PROBLEM: Scan the entries below for the string "rows" and copy every line where it turns up.

Records excerpted from a collection:
::::

(** ** Announcing a finding *)

Definition announcement (f : StoredProcessFinding) : FindingAnnouncementInput :=
  Announcement.MkFinding (sf_finding_id f) (sf_finding_key f) ("process:" +:+ sf_process_key f) 1 "process" "PROCESS" (sf_process_key f)
    (Some (sf_pid f)) (sf_parent_pid f) (sf_process_image f) (sf_parent_image f) (sf_command_line f) (sf_severity f) (sf_rule_id f) "neta-default"
    (sf_ruleset_version f) (sf_interpretation f)
    (["Rule: " +:+ sf_rule_id f; "Severity: " +:+ sf_severity f; "Ruleset: " +:+ sf_ruleset_version f; "Process PID: " +:+ to_string (sf_pid f)] ++
     (match sf_parent_pid f with Some pid => ["Parent PID: " +:+ to_string pid] | None => [] end) ++ [sf_summary f] ++
     (if bool_decide (sf_interpretation f = "") then [] else ["Interpretation: " +:+ sf_interpretation f]) ++
     (if bool_decide (sf_process_image f = "") then [] else ["Process image: " +:+ sf_process_image f]) ++
     (if bool_decide (sf_parent_image f = "") then [] else ["Parent image: " +:+ sf_parent_image f]) ++
     (if bool_decide (sf_command_line f = "") then [] else ["Command: " +:+ sf_command_line f]))
    "UNKNOWN" "UNVERIFIED" (sf_evidence_root f).

(** ** The YARA rules of a new runtime *)

(** [managed_yara_bundle_id] on the lines of the file, none when it cannot be opened. *)
Fixpoint managed_yara_bundle_id (lines : list string) : string :=
  match lines with
  | [] => ""
  | line :: lines => if starts_with "bundle-id:" line then String.substring 10 (String.length line - 10) line else managed_yara_bundle_id lines
  end.

(** The rules' path and the id of the rule set; [None] when no provider is added. *)
Definition selected_rules (state_dir : option string) (managed : bool) (meta : list string) (env_rules env_ruleset : option string) :
    option (string * option string) :=
  let set v := match v with Some v => if bool_decide (v = "") then None else Some v | None => None end in
  let dir := value_or (set state_dir) "/var/lib/neta/identity" +:+ "/yarax-content" in
  if managed then Some (dir +:+ "/active.yar", set (Some (managed_yara_bundle_id meta)))
  else match set env_rules with Some rules => Some (rules, set env_ruleset) | None => None end.

(** ** The runtime *)

Record Runtime := MkRuntime {
  rt_graph : ProcessGraph; rt_engine : ProcessFindingEngine; rt_findings : FindingTables; rt_artifacts : ArtifactTables;
  rt_cache : gmap string (list AntimalwareEvidence); rt_reported : gmap string Z }.

Definition with_findings (t : FindingTables) (r : Runtime) : Runtime :=
  MkRuntime (rt_graph r) (rt_engine r) t (rt_artifacts r) (rt_cache r) (rt_reported r).
Definition with_reported (m : gmap string Z) (r : Runtime) : Runtime :=
  MkRuntime (rt_graph r) (rt_engine r) (rt_findings r) (rt_artifacts r) (rt_cache r) m.

Section runtime.
Context `{Sha256} `{CastUndefined} (providers : list Provider).









(** ** Reporting artifacts *)

Definition artifact_escape_char (c : ascii) : string :=
  if Ascii.eqb c "\" then "\\"
  else if Ascii.eqb c "034" then String "\" (String "034" "")
  else if code c =? 10 then "\n"
  else if code c =? 13 then "\r"
  else if code c =? 9 then "\t"
  else if code c <? 32 then " "
  else String c "".

Fixpoint json_escape_artifact (value : string) : string :=
  match value with
  | EmptyString => ""
  | String c value => artifact_escape_char c +:+ json_escape_artifact value
  end.

Definition artifact_report_key (row : StoredArtifactEvidence) : string :=
  sa_artifact_sha256 row +:+ "|" +:+ sa_provider_name row +:+ "|" +:+ sa_ruleset_sha256 row.

Definition text_member (key value : string) : string := field key (quoted (json_escape_artifact value)).

Definition match_body (m : AntimalwareMatch) : string :=
  "{" +:+ text_member "rule_name" (mt_rule_name m) +:+ "," +:+ text_member "rule_namespace" (mt_rule_namespace m) +:+ "," +:+
  field "tags" ("[" +:+ String.concat "," (map (fun t => quoted (json_escape_artifact t)) (mt_tags m)) +:+ "]") +:+ "}".

Definition artifact_body (row : StoredArtifactEvidence) : string :=
  "{" +:+ text_member "artifact_sha256" (sa_artifact_sha256 row) +:+ "," +:+ text_member "artifact_path" (sa_artifact_path row) +:+ "," +:+
  field "artifact_size" (to_string (sa_artifact_size row)) +:+ "," +:+ text_member "provider_name" (sa_provider_name row) +:+ "," +:+
  text_member "provider_version" (sa_provider_version row) +:+ "," +:+ text_member "ruleset_id" (sa_ruleset_id row) +:+ "," +:+
  text_member "ruleset_sha256" (sa_ruleset_sha256 row) +:+ "," +:+ text_member "scan_state" (sa_state row) +:+ "," +:+
  text_member "detail" (sa_detail row) +:+ "," +:+ field "observation_count" (to_string (sa_observation_count row)) +:+ "," +:+
  field "matches" ("[" +:+ String.concat "," (map match_body (sa_matches row)) +:+ "]") +:+ "}".

Definition artifacts_body (rows : list StoredArtifactEvidence) : string :=
  "{" +:+ field "artifact_evidence" ("[" +:+ String.concat "," (map artifact_body rows) +:+ "]") +:+ "}".

(** The rows of the 64 latest that were observed since they were last reported. *)
Definition changed_artifacts (r : Runtime) : list StoredArtifactEvidence :=
  filter (fun row => match rt_reported r !! artifact_report_key row with
                     | Some count => bool_decide (count < sa_observation_count row) = true
                     | None => True
                     end) (recent 64 (rt_artifacts r)).

End runtime.

(** ** Reporting *)

Record ReportCounts := MkCounts { rc_considered : Z; rc_announced : Z; rc_failed : Z }.

Section reporting.
Context `{Sha256} (path : SeqFile -> string) (windows : bool).

Definition report_artifact_evidence (mode : FleetReportingMode) (available : bool) (env : SubmitEnv) (r : Runtime) (s : DispatcherState) :
    outcome bool * Runtime * DispatcherState :=
  if negb available || bool_decide (mode = ReportingOff) then (Done false, r, s)
  else
    let changed := changed_artifacts r in
    match changed with
    | [] => (Done false, r, s)
    | _ =>
        let summary := artifacts_body changed in
        match submit_evidence_summary path windows env (sha256_hex summary) summary s with
        | (Done true, s) =>
            (Done true, with_reported (fold_left (fun m row => <[artifact_report_key row := sa_observation_count row]> m) changed (rt_reported r)) r, s)
        | (Done false, s) => (Threw "artifact evidence retained in outbound queue awaiting ACK", r, s)
        | (Threw e, s) => (Threw e, r, s)
        | (Crashed, s) => (Crashed, r, s)
        end
    end.

(** One finding of the loop: the attempt is stored first; [done_ns] is the clock after an acknowledged submission. *)
Definition report_one (current_ns : Z) (env : SubmitEnv) (done_ns : Z) (f : StoredProcessFinding) (t : FindingTables) (s : DispatcherState) :
    outcome bool * FindingTables * DispatcherState :=
  let t := mark_report_attempt (sf_finding_id f) current_ns t in
  match submit_finding path windows env (announcement f) s with
  | (Done true, s) => (Done true, mark_reported (sf_finding_id f) done_ns t, s)
  | (Done false, s) => (Done false, t, s)
  | (Threw _, s) => (Done false, t, s)
  | (Crashed, s) => (Crashed, t, s)
  end.

(** [env i] is the delivery of the [i]-th finding. *)
Fixpoint report_loop (current_ns : Z) (env : nat -> SubmitEnv * Z) (fs : list StoredProcessFinding) (c : ReportCounts) (t : FindingTables)
    (s : DispatcherState) : outcome ReportCounts * FindingTables * DispatcherState :=
  match fs with
  | [] => (Done c, t, s)
  | f :: fs =>
      match report_one current_ns (env 0%nat).1 (env 0%nat).2 f t s with
      | (Done announced, t, s) =>
          report_loop current_ns (fun i => env (S i)) fs
            (MkCounts (rc_considered c + 1) (if announced then rc_announced c + 1 else rc_announced c)
               (if announced then rc_failed c else rc_failed c + 1)) t s
      | (Threw e, t, s) => (Threw e, t, s)
      | (Crashed, t, s) => (Crashed, t, s)
      end
  end.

::::

RESPONSE BELOW:
Definition artifacts_body (rows : list StoredArtifactEvidence) : string :=
  "{" +:+ field "artifact_evidence" ("[" +:+ String.concat "," (map artifact_body rows) +:+ "]") +:+ "}".
(** The rows of the 64 latest that were observed since they were last reported. *)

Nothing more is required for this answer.